The year’s first incidence of Asian soybean rust in a commercial field was discovered in southern Alabama’s Baldwin County. The July 12 finding – in a 60-acre field of late Group 4s – occurred about a mile from a sentinel plot where the disease was found on June 28.
“Overall, the incidence was at less than 20 percent. That’s low severity,” said Ed Sikora, Extension plant pathologist with Auburn University on Thursday. “A colleague, Arsenio Gutierrez – who also found rust in the sentinel plot a few weeks ago – found rust in the commercial beans. I’d been in the field a week previously and didn’t find anything along the edge. Arsenio has really good eyes. He wasn’t too far into the field when he found it. The rust was fairly noticeable.”

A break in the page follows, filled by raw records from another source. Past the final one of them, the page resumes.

Lemma clear_arm_covers bits eff l cm' p :
  clear_arm ONSCREEN bits cm = (Ret eff, l, cm') → changes (gl_clear bits) d p → in_damage eff p.
Proof using Hg Hr Hother Hscreen.
  intros E Hp. destruct (visible_arm _ _ _ _ _ _ _ E eff eq_refl) as (cm1 & l1 & Hi & E1). destruct Hr as [Hk Hr'].
  unfold damage_for_clear, mbind, M_bind, gets in E1. rewrite Z.eqb_refl in E1. cbn [negb] in E1. cbv beta iota zeta in E1.
  rewrite get_view in E1 by by rewrite (idle_state _ _ Hi). rewrite (idle_state _ _ Hi) in E1. injection E1 as <- _ _.
  destruct (keyed_view (gl_state cm) ONSCREEN) as [s|] eqn:Es.
  - assert (s = shadow cm ONSCREEN) as -> by (unfold shadow; by rewrite Es).
    by eapply (clear_damage_covers N _ d); [apply (good_sound _ _ Hg)|apply Hr'|..].
  - unfold clear_damage_effect. destruct Hp as [Hb _]. by rewrite (proj2 (Z.eqb_neq _ _) Hb).
Qed.
End screen.


Lemma step_keeps must cmd :
  (∀ id t f, cmd = BindFramebuffer id t f → t = FRAMEBUFFER) → leads all_reach_ok (step must cmd) all_reach_ok.
Proof.
  intros Hf. eapply leads_bind; [by apply handle_keeps|]. intros e. eapply leads_bind; [|intros; apply keeps_ret].
  apply leads_state. intros cm. unfold add_damage. by destruct (acc_add e (damage cm)) as [|[]| |].
Qed.

(** The scissor state stays in order over a batch. *)
Lemma batch_keeps must cmds :
  Forall (λ cmd, ∀ id t f, cmd = BindFramebuffer id t f → t = FRAMEBUFFER) cmds →
  ∀ cm, all_reach_ok cm → all_reach_ok (run_batch must cmds cm).2.
Proof.
  induction 1 as [|cmd cmds Hc _ IH]; intros cm Hr; [done|]. cbn [run_batch]. fold (step must cmd).
  pose proof (step_keeps must cmd Hc cm Hr) as H. destruct (step must cmd cm) as [[r l] cm1].
  cbn [fst snd] in H. assert (Hr1 : all_reach_ok cm1) by by destruct r. specialize (IH cm1 Hr1).
  destruct (run_batch must cmds cm1) as [[r2 l2] cm2]. by destruct r.
Qed.
End covers.

(** ** A canvas that draws in a corner *)

Section sample.
#[local] Existing Instance sample_egl.
#[local] Existing Instance list_order.

Definition corner : list GLCmd := [Viewport 1 2 2 10 10].
Definition corner_manager : CanvasManager := (execute_gl_batch corner sample_manager).2.
Definition corner_world : World (Drv:=reference_driver) := play_all sample_world [(Canvas 1, gl_viewport 2 2 10 10)].

Lemma corner_good : good_world corner_manager corner_world.
Proof.
  destruct (batch_related (Drv:=reference_driver) corner sample_manager sample_world sample_good
    (conj I I) _ _ _ (run_split _) (all_accepted _ _)) as (l & _ & _ & Hg & _). exact Hg.
Qed.

Lemma corner_reach : all_reach_ok corner_manager.
Proof.
  apply batch_keeps; [by apply Forall_singleton|]. split; [apply NoDup_nil_2|]. intros id. by split.
Qed.

Lemma handle_issues_home_witness :
  let '(_, l, _) := handle_command (DrawArrays 1 4 0 3) corner_manager in
  length l = 1%nat ∧ Forall (λ e : Event, e.1 = Canvas 1) l.
Proof.
  split; [by vm_compute|].
  exact (handle_issues_home (DrawArrays 1 4 0 3) 1 corner_manager _ _ _ eq_refl (run_split _)).
Defined.

End sample.
Definition alive (live : gset Obj) (d : Deed) : gset Obj :=
  match d with
  | Created k b h => {[(k, space k b, h)]} ∪ live
  | Deleted k b h => live ∖ {[(k, space k b, h)]}
  | ContextDestroyed id => filter (λ o : Obj, o.1.2 ≠ Some (Canvas id)) live
  | GroupDestroyed => ∅
  | Called _ | Allocated _ _ | ContextMade _ => live
  end.
Definition alive_all (live : gset Obj) (l : list Deed) : gset Obj := foldl alive live l.

(** [glGen*] gives names not in use. *)
Definition fresh (live : gset Obj) (d : Deed) : Prop :=
  match d with Created k b h => (k, space k b, h) ∉ live | _ => True end.
Fixpoint fresh_all (live : gset Obj) (l : list Deed) : Prop :=
  match l with [] => True | d :: l => fresh live d ∧ fresh_all (alive live d) l end.

Lemma alive_app live l l' : alive_all live (l ++ l') = alive_all (alive_all live l) l'.
Proof. apply foldl_app. Qed.
Lemma fresh_app live l l' : fresh_all live (l ++ l') ↔ fresh_all live l ∧ fresh_all (alive_all live l) l'.
Proof. revert live. induction l as [|d l IH]; intros live; cbn; [tauto|]. rewrite IH. tauto. Qed.

Lemma alive_called live l : alive_all live (Called <$> l) = live.
Proof. by induction l. Qed.

(** * The slots of the manager *)

Inductive ObjSlot := InTable (k : Kind) (id : Z) | CopyFbo (canvas : Z).
#[global] Instance ObjSlot_eq_dec : EqDecision ObjSlot.
Proof. solve_decision. Defined.

(** Where the entry's name is: a container of a canvas that is gone is nowhere. *)
Definition placed (cs : gset Z) (k : Kind) (meta : ObjectMeta) : option (option BoundContext) :=
  if shared k then Some None else
  owner ← owner_canvas meta;
  if bool_decide (owner ∈ cs) then Some (Some (Canvas owner)) else None.

Definition meta_obj (cs : gset Z) (k : Kind) (meta : ObjectMeta) : option Obj :=
  h ← gl_handle meta; sp ← placed cs k meta; Some (k, sp, h).
Definition copy_obj (cs : gset Z) (canvas fbo : Z) : option Obj :=
  if bool_decide (canvas ∈ cs) then Some (KFramebuffer, Some (Canvas canvas), fbo) else None.

Definition living (m : Manager) : gset Z := dom (canvases (core m)).
Lemma living_entry m c : c ∈ living m ↔ is_Some (canvases (core m) !! c).
Proof. apply elem_of_dom. Qed.

Definition slot_obj (m : Manager) (s : ObjSlot) : option Obj :=
  match s with
  | InTable k id => meta ← table k m !! id; meta_obj (living m) k meta
  | CopyFbo c => fbo ← image_copy_fbos m !! c; copy_obj (living m) c fbo
  end.

Definition accounted (live : gset Obj) (m : Manager) : Prop :=
  (∀ o, o ∈ live ↔ ∃ s, slot_obj m s = Some o) ∧
  (∀ s s' o, slot_obj m s = Some o → slot_obj m s' = Some o → s = s').

Lemma accounted_same live m m' : (∀ s, slot_obj m' s = slot_obj m s) → accounted live m → accounted live m'.
Proof. intros E [H1 H2]. split; [intros o; rewrite H1; by setoid_rewrite E|]. intros s s' o. rewrite !E. apply H2. Qed.

Lemma accounted_put live m m' s o :
  accounted live m → o ∉ live → slot_obj m s = None →
  (∀ s', slot_obj m' s' = if decide (s' = s) then Some o else slot_obj m s') → accounted ({[o]} ∪ live) m'.
Proof.
  intros [H1 H2] Ho Hs E. split.
  - intros o'. rewrite elem_of_union, elem_of_singleton, H1. setoid_rewrite E. split.
    + intros [->|[s' Hs']]; [exists s; by rewrite decide_True|]. exists s'. rewrite decide_False; [done|congruence].
    + intros [s' Hs']. destruct (decide (s' = s)); [left; congruence|right; by exists s'].
  - intros s1 s2 o'. rewrite !E. destruct (decide (s1 = s)) as [->|], (decide (s2 = s)) as [->|]; try done.
    + intros [= <-] Hx. destruct Ho. apply H1. by exists s2.
    + intros Hx [= <-]. destruct Ho. apply H1. by exists s1.
    + apply H2.
Qed.
(* ===== verification/CanvasLife.v ===== *)
(** Canvases, objects and the driver together ([engine/crates/graphics],
    [canvas/manager/mod.rs], [renderergl/handler.rs]).

    Registering and destroying canvases keep the accounts of [Accounts], and so
    does every run of commands and canvas operations ([objects_accounted]); a
    container is only deleted in the context of its canvas
    ([containers_deleted_at_home]).  The end of the file shows what is not kept. *)
From S2P Require Import Prelude Damage FrameDamage Keyed Budget Commands Shadow FrameStats StateTracker Driver Errors Handler Dedup Invisible Reach FrameReach ObjectLife Accounts.

Set Default Proof Using "Type".

Section canvases.
Context `{Surf : !Egl} `{Ans : !Answers} `{HO : !HashOrder Z}.
Context (Hegl : ∀ n, egl_make_current n = true).
Set Default Proof Using "Type Hegl".

(** * The bypass *)

Lemma evaluate_bypass_result m :
  ∃ l cs, evaluate_bypass m = (Ret tt, Called <$> l,
    match cs with
    | Some cs => new_presentation (m <| core := (core m) <| canvases := cs |> |>)
    | None => m
    end) ∧ ∀ c, is_Some (default (canvases (core m)) cs !! c) ↔ is_Some (canvases (core m) !! c).
Proof using Type.
  unfold evaluate_bypass. destruct (canvases (core m) !! ONSCREEN) as [entry|] eqn:E.
  - destruct (eqb _ _).
    + cbn [fst snd]. destruct (plan_bypass_rebind _ _ _ _) as [|f]; [by exists [], None|by eexists [_], None].
    + destruct (plan_bypass_rebind _ _ _ _) as [|f]; [eexists [], (Some _)|eexists [_], (Some _)];
        (split; [reflexivity|]); intros c; cbn [default id];
        (destruct (decide (c = ONSCREEN)) as [->|]; [rewrite lookup_insert_eq, E; by split|by rewrite lookup_insert_ne]).
  - destruct (plan_bypass_rebind _ _ _ _) as [|f]; [by exists [], None|by eexists [_], None].
Qed.
Lemma coalescible_moves i cmd s :
  channel_ok host_budgets s → unpooled s → moves (try_send_coalescible host_budgets i cmd s) (coalesced_away i s) cmd s.
Proof.
  intros Hs Hu. pose proof (try_send_coalescible_spec _ i cmd s host_budgets_ok Hs) as H. unfold coalesced_away.
  destruct (try_send_coalescible host_budgets i cmd s) as [[o s']|[]| |] eqn:E; cbn [moves]; try done; try apply H.
  destruct H as (_ & Hs' & _). unfold try_send_coalescible in E. destruct (negb (receiver_open s)); [done|].
  destruct (replaceable i s) as [[n e]|] eqn:Er.
  - injection E as <- <-. split; [done|]. apply replaceable_split in Er as (pre & post & Ee & <- & _ & Hco & _). unfold unpooled in *. cbn [entries set_field] in *.
    rewrite Ee in *. rewrite insert_app_r_alt by lia. rewrite Nat.sub_diag. cbn [insert list_insert].
    assert (Hh : ∀ x k, holding k (command <$> (pre ++ x :: post)) = holding k (command <$> pre) + holding k [command x] + holding k (command <$> post)).
    { intros x k. rewrite fmap_app, holding_app, fmap_cons, holding_cons. lia. }
    split; [|intros k; rewrite !Hh; cbn [command]; lia]. apply Forall_app in Hu as [Hu1 Hu2]. inversion Hu2 as [|? ? He Hu3]; subst.
    apply Forall_app. split; [done|]. constructor; [|done]. cbn. intros Hc. exfalso.
    pose proof (ok_laned _ _ Hs) as Hl. rewrite Ee in Hl. apply Forall_app in Hl as [_ Hl]. inversion Hl as [|? ? [Hw _] _]; subst.
    by rewrite (Hw Hco) in Hc.
  - destruct (_ =? _); [done|]. destruct (push s cmd _ _) as [s1| | |] eqn:Ep; try done. injection E as <- <-. pose proof (push_entries _ _ _ _ _ Ep) as He.
    split; [done|]. split; [by eapply unpooled_app|]. intros k. rewrite He, fmap_app, holding_app. cbn. replace (holding k []) with 0 by done. lia.
Qed.

Lemma holding_split k (P : QueuedHostCommand HostCommand → bool) d :
  holding k (command <$> filter (λ e, negb (P e) = true) d) + holding k (command <$> filter (λ e, P e = true) d) =
  holding k (command <$> d).
Proof.
  induction d as [|e d IH]; [done|]. rewrite !filter_cons. destruct (P e); cbn [negb].
  - rewrite decide_False, decide_True, !fmap_cons, !holding_head by done. lia.
  - rewrite decide_True, decide_False, !fmap_cons, !holding_head by done. lia.
Qed.

(** What a transition drops. *)
Definition transition_away (si : option InputStream) (b : bool) s : list HostCommand :=
  match si with Some i => if b then terminal_away i s else [] | None => [] end.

About a week prior to picking up rust in the nearby sentinel plot, Extension suggested the producer make a fungicide application. He did. Sikora suspects the disease “deposited in that field and the sentinel plot at about the same time. The symptoms we’re seeing are a result of infection before spraying.”
The infected field will soon have a second triazole/strobilurin application.
The plant pathologist said soybean producers in the southern half of Alabama should spray a fungicide “if they’re in the later reproductive stages: R-4/R-5. In the area of the state where the rust was found (near Mobile), there’s only one early-planted field – and that’s exactly where the rust was found. The majority of the soybeans in the area are ahead of bloom. Last week, I was in fields there and most beans were in the second trifoliate stage, early vegetative. There’s no reason to spray before bloom.
“For Alabama growers, scout your fields at least twice a week. If you’re beyond bloom, have your fungicides ready to go. If you’re at the R-3 stage, a fungicide application would be helpful even without rust. We’re beginning to find other diseases. Yesterday, I saw frogeye, mildew, and what’s likely Cercospora so a fungicide, even in the absence of rust, will give control of these diseases and keep yields up.”
Alan Blaine, Mississippi Extension soybean specialist, agrees with Sikora. “Growers shouldn’t focus on rust to the exclusion of plant health issues and other diseases. Where we have good yield potential, we make money spraying fungicides. All the Delta states have data supporting that. Many producers seem to be forgetting a strobilurin-based program helps yield. It’s a money-making deal. ‘No rust, no spray,’ is the wrong approach.”
The week of July 18, Blaine said all Group 5s in the Extension verification program will be sprayed with a fungicide. “We’re not spraying them because of rust. We’re spraying them just because it’s time.”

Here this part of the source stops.